Donnerstag, 16. März 2023

„Großstreiktag“ steht bevor

Für den 21. März kündigt Verdi einen „Großstreiktag“ an. Vor allem München soll ein Schwerpunkt werden, wo Verdi mehrere Bereiche des öffentlichen Dienstes lahmlegen möchte.

München – Nach zwei Streiktagen im öffentlichen Dienst in Bayern wird nun der nächste Streik angekündigt. Die Gewerkschaft Verdi ruft für Dienstag (21. März) zum „Großstreiktag“ auf und München wird voraussichtlich der Schwerpunkt davon werden. Die Gewerkschaften wollen damit alle Bereiche des öffentlichen Dienstes zum Streik aufrufen, was mehrere zehntausend Beschäftigte umfasst, unter anderem aus der Stadtverwaltung, Bundeswehr, Straßenreinigung und dem Jobcenter. ..
berichtet der "Münchner Merkur":
Geplant ist eine Streikkundgebung am Dienstag um elf Uhr auf dem Münchner Marienplatz. Bis zur nächsten Verhandlungsrunde will Verdi die Anzahl der Streiks schrittweise erhöhen. Die Ankündigung des „Großstreiktag“ kam nach zwei Warnstreiks an bayerischen Kliniken diese Woche.
Warnstreik in Bayern: Am Donnerstag streiken Kliniken für besseren Tarif
Am Dienstag (14. März) begann der erste von zwei Warnstreiks an bayerischen Kliniken. Am Mittwoch war die Beteiligung noch besser als am Vortag gewesen, wie ein Sprecher der Verdi erklärte. Gestreikt wurde an den Standorten Altötting, Bamberg, Bayreuth, Günzburg, Haar, Kempten, Landshut und Nürnberg sowie Regensburg. Für Donnerstag (16. März) sind Warnstreiks in Kliniken unter anderem in München, Kitzingen und Freising geplant...

Die Ergebnisse des Arbeitskampfes im Sozial- und Erziehungsdienst wirken sich aufgrund der "Vergütungsautomatik" wirken sich aufgrund der "Vergütungsautomatik im ABD" unmittelbar auf die Entlohnung der Beschäftigten in den bayerischen katholischen Pfarrkindergärten und den kirchlichen Verwaltungen aus. Es wäre daher wünschenswert, wenn zumindest die Mitarbeitenden der katholischen Pfarrkindergärten den Arbeitskampf bei der Stadt München und in anderen Gemeinden solidarisch unterstützen würden.
Für die Gesundheits- und Pflegedienste, die nach AVR Caritas vergütet werden, ist das Ergebnis der Tarifverhandlungen wenigstens noch die Zielmarke für die Nachverhandlungen in der Arbeitsrechtlichen Kommission der Caritas. Da bietet beispielsweise der Streik der "München Klinik" die Möglichkeit zu Solidaritätskundgebungen.
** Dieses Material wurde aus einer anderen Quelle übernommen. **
(** The bonus added after the completeness multiplier. *)
Definition addTypeBonus (e : CodeElement) (query : SearchQuery)
    (finalScore : Q) : Q :=
  if QueryIntent_eqb (intent query) FIND_FUNCTIONS
     && ElementType_eqb (type e) FUNCTION
  then finalScore + 0.2
  else if type_mem (type e) (elementTypes query) then finalScore + 0.1
  else finalScore.

(** [calculateScore] *)
Definition calculateScore (e : CodeElement) (query : SearchQuery)
    (caseSensitive : bool) : Q :=
  let kws := uniq (keywords query) in
  if (List.length kws =? 0)%nat then 0
  else
    let '(baseScore, matchedKeywordsCount) :=
      scoreLoop caseSensitive e kws in
    if (matchedKeywordsCount =? 0)%nat then 0
    else
      let completenessFactor :=
        Q_of_nat matchedKeywordsCount / Q_of_nat (List.length kws) in
      if (1 <? List.length kws)%nat
         && Qlt_bool completenessFactor 0.5
      then 0
      else
        let finalScore :=
          baseScore * (completenessFactor * completenessFactor) in
        let finalScore := addTypeBonus e query finalScore in
        let maxPossibleScore := Q_of_nat (List.length kws) * 1.5 * 1.5 + 0.2 in
        Qmin (finalScore / maxPossibleScore) 1.0.

(* ================================================================== *)
(** ** Host services *)
(* ================================================================== *)

(** What a throwing host call answers: a value, or the error it throws. *)
Inductive result (A : Type) :=
| Ok (a : A)
| Err (error : string).
Arguments Ok {A} a.
Arguments Err {A} error.

(** The services of the JavaScript host the source calls and does not
    define: [new RegExp(source).test(input)], which throws a SyntaxError
    on a malformed source, and the pure functions of the [path] module. *)
Record Host := mkHost {
  regexpTest : string -> string -> result bool;
  path_join : string -> string -> string;
  path_basename : string -> string;
  path_extname : string -> string
}.

(** [arr.some(p)] for a callback that may throw: the callbacks run in
    order and stop at the first [true] or at the first throw. *)
Fixpoint someR {A : Type} (p : A -> result bool) (l : list A) : result bool :=
  match l with
  | [] => Ok false
  | x :: r =>
      match p x with
      | Err e => Err e
      | Ok true => Ok true
      | Ok false => someR p r
      end
  end.

(** [arr.filter(p)] for a callback that may throw. *)
Fixpoint filterR {A : Type} (p : A -> result bool) (l : list A)
  : result (list A) :=
  match l with
  | [] => Ok []
  | x :: r =>
      match p x with
      | Err e => Err e
      | Ok b =>
          match filterR p r with
          | Err e => Err e
          | Ok r' => Ok (if b then x :: r' else r')
          end
      end
  end.

(* ================================================================== *)
(** ** SearchEngine: results, filtering, ordering *)
(* ================================================================== *)

(** [getMatchedKeywords]; note that it walks [query.keywords] as given,
    duplicates included. *)
Definition getMatchedKeywords (e : CodeElement) (kws : list string)
    (caseSensitive : bool) : list string :=
  let searchableText :=
    join " "
      (name e :: orEmpty (description e) :: orEmpty (signature e)
       :: match parameters e with
          | Some ps => map param_name ps
          | None => []
          end) in
  let normalizedSearchable := normalize caseSensitive searchableText in
  filter
    (fun keyword =>
       includes normalizedSearchable (normalize caseSensitive keyword))
    kws.

(** [getRelevanceReason] *)
Definition getRelevanceReason (e : CodeElement) (query : SearchQuery)
    (matched : list string) : string :=
  if (List.length matched =? 0)%nat then "General relevance match"
  else
    let totalKeywords := List.length (uniq (keywords query)) in
    ("Matches " ++ string_of_nat (List.length matched) ++ " of "
       ++ string_of_nat totalKeywords ++ " keywords: "
       ++ join ", " matched)%string.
Aber Achtung! Auch in kirchlichen Einrichtungen darf erst gestreikt werden, wenn eine Gewerkschaft dazu aufruft. Der Solidaritätsbesuch einer Demonstration ist dagegen noch kein Streik. Und was kirchliche Mitarbeitende außerhalb der Dienstzeit machen, geht die Arbeitgeber ohnehin nichts an.